Keine Kostenexplosion im Gesundheitswesen
In der gegenwärtigen Diskussion über das Gesundheitswesen steht die Ausgabenseite mit dem Ziel der Kostensenkung im Vordergrund. Das DIW Berlin kommt in seinem aktuellen Wochenbericht 7/2003 aber zu dem Ergebnis, dass nicht die Kosten "explodieren", sondern dass die Einnahmeseite das Problem ist. Eine schmaler werdende Bemessungsgrundlage hat die Beitragssätze in den vergangenen 30 Jahren in die Höhe geschraubt. Wenn man diese stabilisieren oder sogar senken will, muss die Bemessungsgrundlage verbreitert werden.
Das DIW Berlin zeigt, dass die Gesundheitsausgaben nicht schneller gestiegen sind als die gesamtwirtschaftliche Leistung. So hat sich die Relation der Leistungsausgaben der Gesetzlichen Krankenversicherung (GKV) zum Bruttoinlandsprodukt von 5,7 % im Jahre 1975 geringfügig auf 6 % im Jahre 1998 erhöht; bei den Behandlungsausgaben ist sie von 4,7 % auf gerade einmal 5,1 % gestiegen. Von einer Kostenexplosion im Gesundheitswesen kann also keine Rede sein.
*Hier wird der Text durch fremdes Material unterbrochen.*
(* ===== verification/WebServer.v ===== *)
(** * The server of all routes

    Models agent/internal/webhook/server.go and what cmd/main.go registers on
    its mux: the writer that remembers a status for the request log, the routes
    of the providers and of the other services, the health check, the recycling
    check, and the shutdown; with what they use of net/http's ResponseWriter
    and ServeMux. A path is modelled as it is written when it needs no
    escaping. *)

From stdpp Require Import base gmap strings list pretty.
From Stdlib Require Import Ascii.
From S2P Require Import Prelude GoErr Json Effects JsonText HttpServer Url.
From S2P Require Manager.

(** ** A response and its status

    A handler answers by a sequence of calls of its writer. *)

Inductive call := WriteHeader (status : Z) | Write (data : string).

(** net/http's writer: the status line that was sent, the informational ones
    before it, and the body. *)
Record writer := Writer { committed : option Z; informational : list Z; sent : string }.
Definition new_writer : writer := Writer None [] "".

(** What the client sees. *)
Definition client_status (w : writer) : Z := default 200 (committed w).

(** [None] is the panic on an invalid status. 101 ends the informational
    answers and is final. *)
Definition write_header (c : Z) (w : writer) : option writer :=
  if is_some (committed w) then Some w
  else if (c <? 100) || (999 <? c) then None
  else if (100 <=? c) && (c <=? 199) && negb (c =? 101) then Some (Writer None (informational w ++ [c]) (sent w))
  else Some (Writer (Some c) (informational w) (sent w)).

(** A status without a body. *)
Definition bodyless (c : Z) : bool := ((100 <=? c) && (c <=? 199)) || (c =? 204) || (c =? 304).
Definition write (data : string) (w : writer) : option writer :=
  let w := if is_some (committed w) then w else Writer (Some 200) (informational w) (sent w) in
  Some (if bodyless (client_status w) then w else Writer (committed w) (informational w) (sent w +:+ data)).

Definition call_writer (o : call) (w : writer) : option writer :=
  match o with WriteHeader c => write_header c w | Write d => write d w end.

(** [statusWriter]. *)
Record statusWriter := StatusWriter { ResponseWriter : writer; status : Z; wroteHeader : bool }.
Definition new_status_writer (w : writer) : statusWriter := StatusWriter w 200 false.

Definition status_write_header (c : Z) (s : statusWriter) : option statusWriter :=
  if wroteHeader s then Some s
  else if (100 <=? c) && (c <? 200) then
    (λ w, StatusWriter w (status s) false) <$> write_header c (ResponseWriter s)
  else (λ w, StatusWriter w c true) <$> write_header c (ResponseWriter s).
Definition status_write (data : string) (s : statusWriter) : option statusWriter :=
  s ← (if wroteHeader s then Some s else status_write_header 200 s);
  (λ w, StatusWriter w (status s) (wroteHeader s)) <$> write data (ResponseWriter s).

Definition call_status (o : call) (s : statusWriter) : option statusWriter :=
  match o with WriteHeader c => status_write_header c s | Write d => status_write d s end.

Fixpoint calls {W} (f : call → W → option W) (l : list call) (w : W) : option W :=
  match l with [] => Some w | o :: l => w ← f o w; calls f l w end.

(** What [LoggingMiddleware] answers for a handler that makes the calls [l],
    and the status and severity of its log line. *)
Record logged := Logged { response : writer; log_status : Z; log_error : bool }.
Definition LoggingMiddleware (l : list call) : option logged :=
  (λ s, Logged (ResponseWriter s) (status s) (500 <=? status s)) <$> calls call_status l (new_status_writer new_writer).

(** The wrapper and the wrapped writer. *)
Definition switches (o : call) : bool := match o with WriteHeader c => c =? 101 | Write _ => false end.
Definition wraps (s : statusWriter) : Prop :=
  wroteHeader s = is_some (committed (ResponseWriter s)) ∧ status s = client_status (ResponseWriter s).
(** After a final 101 the wrapper has no status yet. *)
Definition follows (s : statusWriter) : Prop := wroteHeader s = true → is_Some (committed (ResponseWriter s)).

Lemma call_transparent o s :
  follows s →
  match call_status o s with
  | Some s' => call_writer o (ResponseWriter s) = Some (ResponseWriter s') ∧ follows s'
  | None => call_writer o (ResponseWriter s) = None
  end.
Proof.
  destruct s as [[co inf snt] st wh]. unfold follows. cbn. intros Hf.
  destruct o as [c|d]; cbn; unfold status_write_header, status_write, write_header, write, client_status; cbn.
  - destruct wh; [destruct (Hf eq_refl) as [x ->]; by cbn|].
    destruct ((100 <=? c) && (c <? 200)) eqn:E; destruct co; cbn; try (split; [done|done || by eexists]);
      destruct ((c <? 100) || (999 <? c)); cbn; try done; destruct (_ && negb _) eqn:E2; cbn; (split; [done|]); try done.
    bools. lia.
  - destruct wh; [destruct (Hf eq_refl) as [x ->]; cbn; by case_match|].
    unfold status_write_header, write_header. destruct co; cbn; by repeat (case_match; cbn; try done).
Qed.
Lemma To4_four x : length x = 4%nat → To4 x = Some x.
Proof. intros H. unfold To4. by rewrite H. Qed.
Lemma octets_eq len xs ys n : octets len xs → octets len ys →
  and_bytes xs (CIDRMask n len) = and_bytes ys (CIDRMask n len) ↔ take n (to_bits xs) = take n (to_bits ys).
Proof. intros [<- Hx] [Hl Hy]. by apply masked_eq. Qed.
Lemma octets_masked len xs n : octets len xs →
  octets len (and_bytes xs (CIDRMask n len)) ∧
  to_bits (and_bytes xs (CIDRMask n len)) = take n (to_bits xs) ++ replicate (8 * len - n) false.
Proof.
  intros [<- Hx]. split; [split; [|by apply masked_bytes]|by apply masked_bits].
  apply length_and_bytes. by rewrite length_CIDRMask.
Qed.
Lemma mapped_masked b n : octets 16 b → mapped (and_bytes b (CIDRMask n 16)) = true → (96 ≤ n)%nat.
Proof.
  intros Hb Hm. destruct (octets_masked 16 b n Hb) as [Hn' Hbits]. apply (mapped_bits _ Hn') in Hm. rewrite Hbits in Hm.
  destruct (decide (96 ≤ n)%nat) as [|Hn]; [done|exfalso].
  assert (∀ l : list bool, take 96 l = to_bits v4_prefix → l !! 95%nat = Some true) as Hlast.
  { intros l E. rewrite <-(lookup_take_lt l 96) by lia. rewrite E. done. }
  apply Hlast in Hm. rewrite lookup_app_r in Hm by (rewrite length_take; lia).
  apply lookup_replicate in Hm as [? _]. done.
Qed.
Lemma take_prefix b n : take (96 + n) (to_bits (v4_prefix ++ b)) = to_bits v4_prefix ++ take n (to_bits b).
Proof. rewrite to_bits_prefix. change (96 + n)%nat with (length (to_bits v4_prefix) + n)%nat. apply take_app_add. Qed.

Lemma contains_v4 b n x : octets 4 b → octets 16 x →
  Contains (MkIPNet (and_bytes b (CIDRMask n 4)) (CIDRMask n 4)) x = true ↔ within (Addr4 b) n x.
Proof.
  intros [Hl Hb] Hx. unfold Contains, network. cbn [n_IP n_Mask].
  assert (length (and_bytes b (CIDRMask n 4)) = 4%nat) as Hn by (by rewrite length_and_bytes; rewrite ?length_CIDRMask).
  rewrite (To4_four _ Hn), length_CIDRMask, Hn, (To4_spec x Hx). unfold within. cbn [prefix_bits As16].
  rewrite take_prefix. destruct (mapped x) eqn:Em.
  - destruct (mapped_split x Hx Em) as [Ex [Hl4 Hb4]]. cbn [from_option id]. rewrite Hl4, Hn. cbn [Nat.eqb andb].
    rewrite bool_decide_eq_true, and_bytes_idem, octets_eq by done.
    rewrite Ex at 2. rewrite take_prefix. split.
    + intros E. split; [by rewrite E|left; lia].
    + intros [E%app_inv_head _]. done.
  - cbn [from_option id]. rewrite (proj1 Hx), Hn. split; [done|]. intros [E _]. exfalso.
    assert (take 96 (to_bits x) = to_bits v4_prefix) as E'%(mapped_bits x Hx); [|congruence].
    assert (to_bits v4_prefix ++ take n (to_bits b) = take (96 + n) (to_bits (v4_prefix ++ b))) as E2 by (symmetry; apply take_prefix).
    rewrite E2 in E. apply (take_le 96) in E; [|lia]. by rewrite E, to_bits_prefix.
Qed.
Trotz dieser relativen Konstanz ist aber der durchschnittliche Beitragssatz für die GKV seit 1970 kräftig angehoben worden: von 8,2 % des beitragspflichtigen Einkommens im Jahre 1970 auf 13,6 % im Jahre 1998. Diese Anhebung um 5,4 Beitragssatzpunkte entspricht einer prozentualen Steigerung von 66 %. Dieser auffällige Anstieg der gesetzlichen Krankenversicherung beruht auf einem Zurückbleiben der gegenwärtigen Bemessungsgrundlage der Beiträge, nämlich der Bruttolohn- und -gehaltsumme, deren Anteil am Bruttoinlandsprodukt stetig gefallen ist.
Sollen kurzfristig das Leistungsniveau beibehalten und zugleich die Beitragssätze gesenkt werden, geht an einer Verbreiterung der Bemessungsgrundlage kein Weg vorbei. Problematisch ist dabei die Erfassung jener Einkommen, die nicht aus abhängiger Beschäftigung erzielt werden, also vor allem die Kapitaleinkommen. Um diese zu erfassen, müsste die Krankenversicherung zu einem zweiten Finanzamt umfunktioniert werden. Um dies zu vermeiden, bietet sich eine Finanzierung über Pauschalprämien an. Das DIW Berlin hat deshalb als Finanzierungsalternative versicherungsspezifische Pauschalprämien für alle Leistungsempfänger vorgeschlagen. Hierfür benötigt die Krankenversicherung keinerlei Informationen über die Einkünfte, da der soziale Ausgleich über das Steuer-Transfersystem erfolgt.
Während sich die Verbreiterung der Bemessungsgrundlage im Fall der Gesundheitsausgaben plausibel damit begründen lässt, dass schließlich auch andere Konsumgüter nicht nur aus einem Teil der Einkünfte, sondern aus sämtlichen Einkünften finanziert werden, trifft diese Argumentation nicht auf die Altersvorsorge zu. Die künftige Rentenzahlung hat die Funktion eines Lohnersatzes. Kapitaleinkünfte müssen nicht ersetzt werden, sie fließen auch in der Altersphase weiter. Von daher sind Kapitaleinkünfte bei der Altersvorsorge anders zu behandeln als im Fall der Gesundheitsvorsorge.